Dataset entries
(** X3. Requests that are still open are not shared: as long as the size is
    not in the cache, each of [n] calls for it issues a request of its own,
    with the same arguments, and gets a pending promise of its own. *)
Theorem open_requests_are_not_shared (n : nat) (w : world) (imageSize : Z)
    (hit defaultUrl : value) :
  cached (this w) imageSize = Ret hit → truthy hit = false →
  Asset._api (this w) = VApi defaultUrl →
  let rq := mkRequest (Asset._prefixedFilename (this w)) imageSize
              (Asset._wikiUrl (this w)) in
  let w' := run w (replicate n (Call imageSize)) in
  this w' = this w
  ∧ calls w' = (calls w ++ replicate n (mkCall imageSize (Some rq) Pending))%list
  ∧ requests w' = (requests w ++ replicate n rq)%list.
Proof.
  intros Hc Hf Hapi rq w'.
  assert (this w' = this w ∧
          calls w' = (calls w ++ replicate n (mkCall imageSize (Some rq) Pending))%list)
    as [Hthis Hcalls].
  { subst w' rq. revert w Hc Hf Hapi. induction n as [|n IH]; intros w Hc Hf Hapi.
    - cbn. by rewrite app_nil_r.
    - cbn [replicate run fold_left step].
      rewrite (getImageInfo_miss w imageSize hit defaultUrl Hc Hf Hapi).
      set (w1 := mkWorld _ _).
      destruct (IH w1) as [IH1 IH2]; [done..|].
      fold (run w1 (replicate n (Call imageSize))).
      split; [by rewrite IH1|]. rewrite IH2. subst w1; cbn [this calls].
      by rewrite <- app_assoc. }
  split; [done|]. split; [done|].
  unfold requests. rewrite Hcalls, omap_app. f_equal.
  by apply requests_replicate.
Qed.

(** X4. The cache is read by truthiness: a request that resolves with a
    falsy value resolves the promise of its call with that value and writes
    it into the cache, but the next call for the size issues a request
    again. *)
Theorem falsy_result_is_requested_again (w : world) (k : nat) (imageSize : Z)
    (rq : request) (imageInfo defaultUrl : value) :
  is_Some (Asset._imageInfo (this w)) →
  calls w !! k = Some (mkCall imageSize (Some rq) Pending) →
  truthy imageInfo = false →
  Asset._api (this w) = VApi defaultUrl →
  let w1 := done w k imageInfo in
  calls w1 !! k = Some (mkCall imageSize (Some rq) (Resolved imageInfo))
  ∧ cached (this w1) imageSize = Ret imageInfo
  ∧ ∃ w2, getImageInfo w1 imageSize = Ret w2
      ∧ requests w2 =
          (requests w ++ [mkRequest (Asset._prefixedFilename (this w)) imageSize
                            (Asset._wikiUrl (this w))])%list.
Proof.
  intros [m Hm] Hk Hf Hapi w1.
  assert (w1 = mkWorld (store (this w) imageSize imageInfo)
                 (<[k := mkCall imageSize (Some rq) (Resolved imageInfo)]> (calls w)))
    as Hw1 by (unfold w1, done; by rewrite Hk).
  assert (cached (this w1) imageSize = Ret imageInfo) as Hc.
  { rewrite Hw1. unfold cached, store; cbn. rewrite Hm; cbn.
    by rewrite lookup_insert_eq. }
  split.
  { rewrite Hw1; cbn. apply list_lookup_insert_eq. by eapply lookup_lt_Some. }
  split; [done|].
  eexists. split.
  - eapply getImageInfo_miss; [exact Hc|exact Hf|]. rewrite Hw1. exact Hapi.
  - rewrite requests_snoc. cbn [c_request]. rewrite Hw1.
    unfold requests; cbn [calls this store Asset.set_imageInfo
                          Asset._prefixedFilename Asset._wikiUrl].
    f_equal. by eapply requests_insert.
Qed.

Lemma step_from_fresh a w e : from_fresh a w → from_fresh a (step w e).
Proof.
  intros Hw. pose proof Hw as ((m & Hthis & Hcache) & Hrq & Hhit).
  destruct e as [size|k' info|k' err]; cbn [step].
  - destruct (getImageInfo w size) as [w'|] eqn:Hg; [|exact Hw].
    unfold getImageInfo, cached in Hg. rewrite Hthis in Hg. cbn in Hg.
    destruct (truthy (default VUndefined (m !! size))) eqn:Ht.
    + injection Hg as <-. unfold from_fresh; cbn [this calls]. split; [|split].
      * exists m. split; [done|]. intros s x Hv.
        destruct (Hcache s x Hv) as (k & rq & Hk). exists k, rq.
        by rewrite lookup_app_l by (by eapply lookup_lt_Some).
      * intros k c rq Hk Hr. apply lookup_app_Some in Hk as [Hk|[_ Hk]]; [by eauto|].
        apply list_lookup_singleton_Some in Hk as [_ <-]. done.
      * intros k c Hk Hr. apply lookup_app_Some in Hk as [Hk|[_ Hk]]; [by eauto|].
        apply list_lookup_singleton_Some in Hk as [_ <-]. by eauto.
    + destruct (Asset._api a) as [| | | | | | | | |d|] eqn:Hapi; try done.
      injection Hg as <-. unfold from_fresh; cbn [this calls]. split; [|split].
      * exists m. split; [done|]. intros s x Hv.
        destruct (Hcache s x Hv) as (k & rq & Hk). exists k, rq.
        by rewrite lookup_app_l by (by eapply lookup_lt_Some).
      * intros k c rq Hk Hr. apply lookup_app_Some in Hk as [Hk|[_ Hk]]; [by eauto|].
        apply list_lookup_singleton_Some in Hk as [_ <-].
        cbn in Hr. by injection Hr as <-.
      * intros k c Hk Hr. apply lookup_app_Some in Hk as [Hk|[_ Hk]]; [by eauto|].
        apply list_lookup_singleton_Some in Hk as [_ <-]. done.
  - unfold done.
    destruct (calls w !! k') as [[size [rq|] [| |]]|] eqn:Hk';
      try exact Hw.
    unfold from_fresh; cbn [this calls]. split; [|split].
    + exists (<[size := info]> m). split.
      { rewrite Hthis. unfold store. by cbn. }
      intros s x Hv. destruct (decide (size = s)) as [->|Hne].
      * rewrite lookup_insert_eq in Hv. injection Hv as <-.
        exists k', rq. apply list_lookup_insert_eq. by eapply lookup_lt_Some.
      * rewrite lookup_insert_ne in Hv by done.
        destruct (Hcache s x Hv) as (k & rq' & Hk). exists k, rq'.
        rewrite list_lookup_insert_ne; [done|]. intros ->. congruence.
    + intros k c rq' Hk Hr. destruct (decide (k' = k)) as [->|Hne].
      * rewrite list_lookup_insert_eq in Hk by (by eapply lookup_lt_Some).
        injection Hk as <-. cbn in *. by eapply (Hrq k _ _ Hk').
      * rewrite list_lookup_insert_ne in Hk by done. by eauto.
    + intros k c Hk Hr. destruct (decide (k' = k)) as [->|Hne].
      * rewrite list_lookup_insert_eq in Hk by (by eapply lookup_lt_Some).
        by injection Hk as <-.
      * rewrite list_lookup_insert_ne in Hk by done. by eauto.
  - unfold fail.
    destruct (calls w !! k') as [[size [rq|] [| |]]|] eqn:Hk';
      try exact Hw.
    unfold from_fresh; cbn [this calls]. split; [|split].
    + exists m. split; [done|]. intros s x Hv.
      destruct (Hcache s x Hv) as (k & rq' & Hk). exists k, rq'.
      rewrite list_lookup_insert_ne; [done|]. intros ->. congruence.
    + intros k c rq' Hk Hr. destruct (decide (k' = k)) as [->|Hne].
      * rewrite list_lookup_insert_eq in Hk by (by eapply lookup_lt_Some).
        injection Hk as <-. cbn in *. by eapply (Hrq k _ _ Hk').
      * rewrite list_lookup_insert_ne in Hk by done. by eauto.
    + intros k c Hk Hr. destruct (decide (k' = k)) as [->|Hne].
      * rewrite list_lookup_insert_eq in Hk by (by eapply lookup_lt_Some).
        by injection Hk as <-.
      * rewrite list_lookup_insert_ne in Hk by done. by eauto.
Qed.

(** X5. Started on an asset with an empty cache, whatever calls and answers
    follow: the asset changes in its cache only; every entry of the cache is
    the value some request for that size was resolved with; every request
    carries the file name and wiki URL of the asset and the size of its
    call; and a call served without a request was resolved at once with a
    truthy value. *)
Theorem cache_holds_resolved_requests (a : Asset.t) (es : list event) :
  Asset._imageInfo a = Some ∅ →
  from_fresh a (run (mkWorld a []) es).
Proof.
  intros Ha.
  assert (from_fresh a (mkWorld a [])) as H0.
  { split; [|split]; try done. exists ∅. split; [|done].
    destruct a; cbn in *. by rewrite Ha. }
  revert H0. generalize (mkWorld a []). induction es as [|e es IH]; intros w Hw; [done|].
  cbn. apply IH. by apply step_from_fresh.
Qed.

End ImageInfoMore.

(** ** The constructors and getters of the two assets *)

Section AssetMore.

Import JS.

* _EXERCISE_: Reproduce only those lines of the entries above that run from the line with "from_fresh a (run (mkWorld a []) es)." to the final line.

* _EXERCISE ANSWER_:
  from_fresh a (run (mkWorld a []) es).
Proof.
  intros Ha.
  assert (from_fresh a (mkWorld a [])) as H0.
  { split; [|split]; try done. exists ∅. split; [|done].
    destruct a; cbn in *. by rewrite Ha. }
  revert H0. generalize (mkWorld a []). induction es as [|e es IH]; intros w Hw; [done|].
  cbn. apply IH. by apply step_from_fresh.
Qed.

End ImageInfoMore.

(** ** The constructors and getters of the two assets *)

Section AssetMore.

Import JS.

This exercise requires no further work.